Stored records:
....
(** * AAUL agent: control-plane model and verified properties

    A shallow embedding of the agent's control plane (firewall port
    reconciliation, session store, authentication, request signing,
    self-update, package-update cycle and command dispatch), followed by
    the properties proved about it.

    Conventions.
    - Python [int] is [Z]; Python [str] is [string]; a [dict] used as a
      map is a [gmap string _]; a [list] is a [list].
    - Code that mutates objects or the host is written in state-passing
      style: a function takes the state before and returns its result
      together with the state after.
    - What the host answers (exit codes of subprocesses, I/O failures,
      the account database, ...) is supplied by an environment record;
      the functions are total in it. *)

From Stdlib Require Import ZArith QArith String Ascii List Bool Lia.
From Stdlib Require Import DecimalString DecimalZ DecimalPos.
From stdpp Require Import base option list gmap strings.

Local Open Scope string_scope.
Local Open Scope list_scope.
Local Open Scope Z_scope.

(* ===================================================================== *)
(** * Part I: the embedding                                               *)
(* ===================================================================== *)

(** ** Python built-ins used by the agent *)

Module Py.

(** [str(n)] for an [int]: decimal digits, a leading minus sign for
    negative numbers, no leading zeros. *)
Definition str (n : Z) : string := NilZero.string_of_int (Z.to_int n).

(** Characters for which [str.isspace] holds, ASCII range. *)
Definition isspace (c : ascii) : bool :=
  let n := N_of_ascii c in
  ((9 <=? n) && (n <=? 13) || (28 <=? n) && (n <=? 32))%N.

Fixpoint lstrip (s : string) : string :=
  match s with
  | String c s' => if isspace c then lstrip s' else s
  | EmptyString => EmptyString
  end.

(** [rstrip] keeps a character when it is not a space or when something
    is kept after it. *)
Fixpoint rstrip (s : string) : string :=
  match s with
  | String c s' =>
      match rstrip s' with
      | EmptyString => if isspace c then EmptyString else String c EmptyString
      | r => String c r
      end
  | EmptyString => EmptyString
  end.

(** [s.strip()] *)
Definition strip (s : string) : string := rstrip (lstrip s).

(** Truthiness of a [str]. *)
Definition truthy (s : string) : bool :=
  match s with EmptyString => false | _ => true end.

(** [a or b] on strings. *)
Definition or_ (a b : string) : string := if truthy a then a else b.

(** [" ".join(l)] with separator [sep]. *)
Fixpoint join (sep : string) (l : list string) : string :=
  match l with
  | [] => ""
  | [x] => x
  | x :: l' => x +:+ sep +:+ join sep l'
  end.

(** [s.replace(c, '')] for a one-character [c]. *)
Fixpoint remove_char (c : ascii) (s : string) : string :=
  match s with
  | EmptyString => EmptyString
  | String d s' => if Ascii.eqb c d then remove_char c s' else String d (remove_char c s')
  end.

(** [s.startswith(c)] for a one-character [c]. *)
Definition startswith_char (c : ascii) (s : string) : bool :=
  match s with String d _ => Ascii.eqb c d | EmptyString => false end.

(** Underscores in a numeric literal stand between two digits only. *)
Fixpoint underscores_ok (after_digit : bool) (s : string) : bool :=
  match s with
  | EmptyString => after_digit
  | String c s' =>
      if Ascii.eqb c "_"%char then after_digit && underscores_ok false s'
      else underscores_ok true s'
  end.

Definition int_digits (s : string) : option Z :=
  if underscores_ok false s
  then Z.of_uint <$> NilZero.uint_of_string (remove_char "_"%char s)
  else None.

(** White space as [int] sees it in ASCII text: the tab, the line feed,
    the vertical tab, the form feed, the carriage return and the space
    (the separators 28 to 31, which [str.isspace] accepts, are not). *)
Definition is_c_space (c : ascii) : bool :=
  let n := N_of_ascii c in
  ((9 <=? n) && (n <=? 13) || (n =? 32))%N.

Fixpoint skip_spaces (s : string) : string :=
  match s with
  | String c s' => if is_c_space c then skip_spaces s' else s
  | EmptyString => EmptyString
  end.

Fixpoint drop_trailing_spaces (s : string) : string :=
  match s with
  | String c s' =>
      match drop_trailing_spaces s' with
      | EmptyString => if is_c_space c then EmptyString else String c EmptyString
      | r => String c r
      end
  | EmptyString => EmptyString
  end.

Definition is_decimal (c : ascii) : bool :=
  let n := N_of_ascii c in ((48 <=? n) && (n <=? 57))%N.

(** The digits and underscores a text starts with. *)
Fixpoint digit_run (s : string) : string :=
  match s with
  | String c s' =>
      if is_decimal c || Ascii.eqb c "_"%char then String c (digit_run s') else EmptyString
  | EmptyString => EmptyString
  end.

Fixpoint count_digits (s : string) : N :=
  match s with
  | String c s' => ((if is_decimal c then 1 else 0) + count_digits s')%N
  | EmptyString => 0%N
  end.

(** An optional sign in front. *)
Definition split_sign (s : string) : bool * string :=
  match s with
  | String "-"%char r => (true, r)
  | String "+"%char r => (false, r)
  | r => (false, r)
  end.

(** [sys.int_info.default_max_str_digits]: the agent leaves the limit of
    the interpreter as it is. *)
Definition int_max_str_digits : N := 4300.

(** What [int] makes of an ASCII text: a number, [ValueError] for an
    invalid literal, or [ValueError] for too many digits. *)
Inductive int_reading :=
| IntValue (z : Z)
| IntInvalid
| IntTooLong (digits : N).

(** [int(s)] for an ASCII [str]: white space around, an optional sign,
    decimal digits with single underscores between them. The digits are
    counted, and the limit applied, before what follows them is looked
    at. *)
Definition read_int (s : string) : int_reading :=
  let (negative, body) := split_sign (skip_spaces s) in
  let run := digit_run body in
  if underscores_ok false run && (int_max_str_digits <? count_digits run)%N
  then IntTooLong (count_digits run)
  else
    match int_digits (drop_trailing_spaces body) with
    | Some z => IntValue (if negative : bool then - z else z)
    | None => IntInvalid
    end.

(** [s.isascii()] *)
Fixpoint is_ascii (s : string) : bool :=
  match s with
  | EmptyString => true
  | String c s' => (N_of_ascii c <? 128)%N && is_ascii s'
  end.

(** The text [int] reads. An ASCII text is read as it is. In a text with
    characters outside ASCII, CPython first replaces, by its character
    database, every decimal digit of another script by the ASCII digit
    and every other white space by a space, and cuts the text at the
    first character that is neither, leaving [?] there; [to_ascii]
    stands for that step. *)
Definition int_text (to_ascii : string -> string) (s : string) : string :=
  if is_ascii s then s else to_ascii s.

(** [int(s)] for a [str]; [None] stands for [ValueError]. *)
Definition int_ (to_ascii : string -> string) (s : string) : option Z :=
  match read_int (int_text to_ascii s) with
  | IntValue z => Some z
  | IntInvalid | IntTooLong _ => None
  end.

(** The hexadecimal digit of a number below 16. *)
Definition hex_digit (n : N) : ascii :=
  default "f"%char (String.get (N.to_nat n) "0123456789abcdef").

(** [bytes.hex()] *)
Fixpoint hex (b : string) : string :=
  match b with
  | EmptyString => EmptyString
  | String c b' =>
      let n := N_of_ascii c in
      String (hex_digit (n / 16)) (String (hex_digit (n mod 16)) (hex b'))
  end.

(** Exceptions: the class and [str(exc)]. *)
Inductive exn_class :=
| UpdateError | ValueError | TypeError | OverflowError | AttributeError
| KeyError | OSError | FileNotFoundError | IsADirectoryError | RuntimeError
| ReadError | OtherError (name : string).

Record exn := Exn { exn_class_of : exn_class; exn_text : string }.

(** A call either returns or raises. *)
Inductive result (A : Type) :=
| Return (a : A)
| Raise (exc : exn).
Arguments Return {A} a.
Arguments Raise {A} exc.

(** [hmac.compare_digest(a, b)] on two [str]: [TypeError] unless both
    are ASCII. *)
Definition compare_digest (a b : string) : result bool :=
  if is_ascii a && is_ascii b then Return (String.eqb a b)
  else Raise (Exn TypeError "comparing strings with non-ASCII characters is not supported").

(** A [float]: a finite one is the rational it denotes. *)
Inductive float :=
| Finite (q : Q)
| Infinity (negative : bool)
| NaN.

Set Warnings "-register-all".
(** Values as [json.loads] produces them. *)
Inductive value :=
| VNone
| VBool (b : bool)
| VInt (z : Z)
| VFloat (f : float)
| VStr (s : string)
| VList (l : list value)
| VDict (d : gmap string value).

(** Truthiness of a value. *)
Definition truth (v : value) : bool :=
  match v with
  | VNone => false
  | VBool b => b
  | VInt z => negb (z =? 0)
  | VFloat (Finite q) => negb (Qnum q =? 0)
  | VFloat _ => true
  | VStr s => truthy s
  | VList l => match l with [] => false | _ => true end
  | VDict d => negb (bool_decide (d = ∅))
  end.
....
Transcribe each line of the data above, unaltered, from the one where "- Python [int]" appears to the one where "style: a function" appears, inclusive of both.

# [Final answer]
    - Python [int] is [Z]; Python [str] is [string]; a [dict] used as a
      map is a [gmap string _]; a [list] is a [list].
    - Code that mutates objects or the host is written in state-passing
      style: a function takes the state before and returns its result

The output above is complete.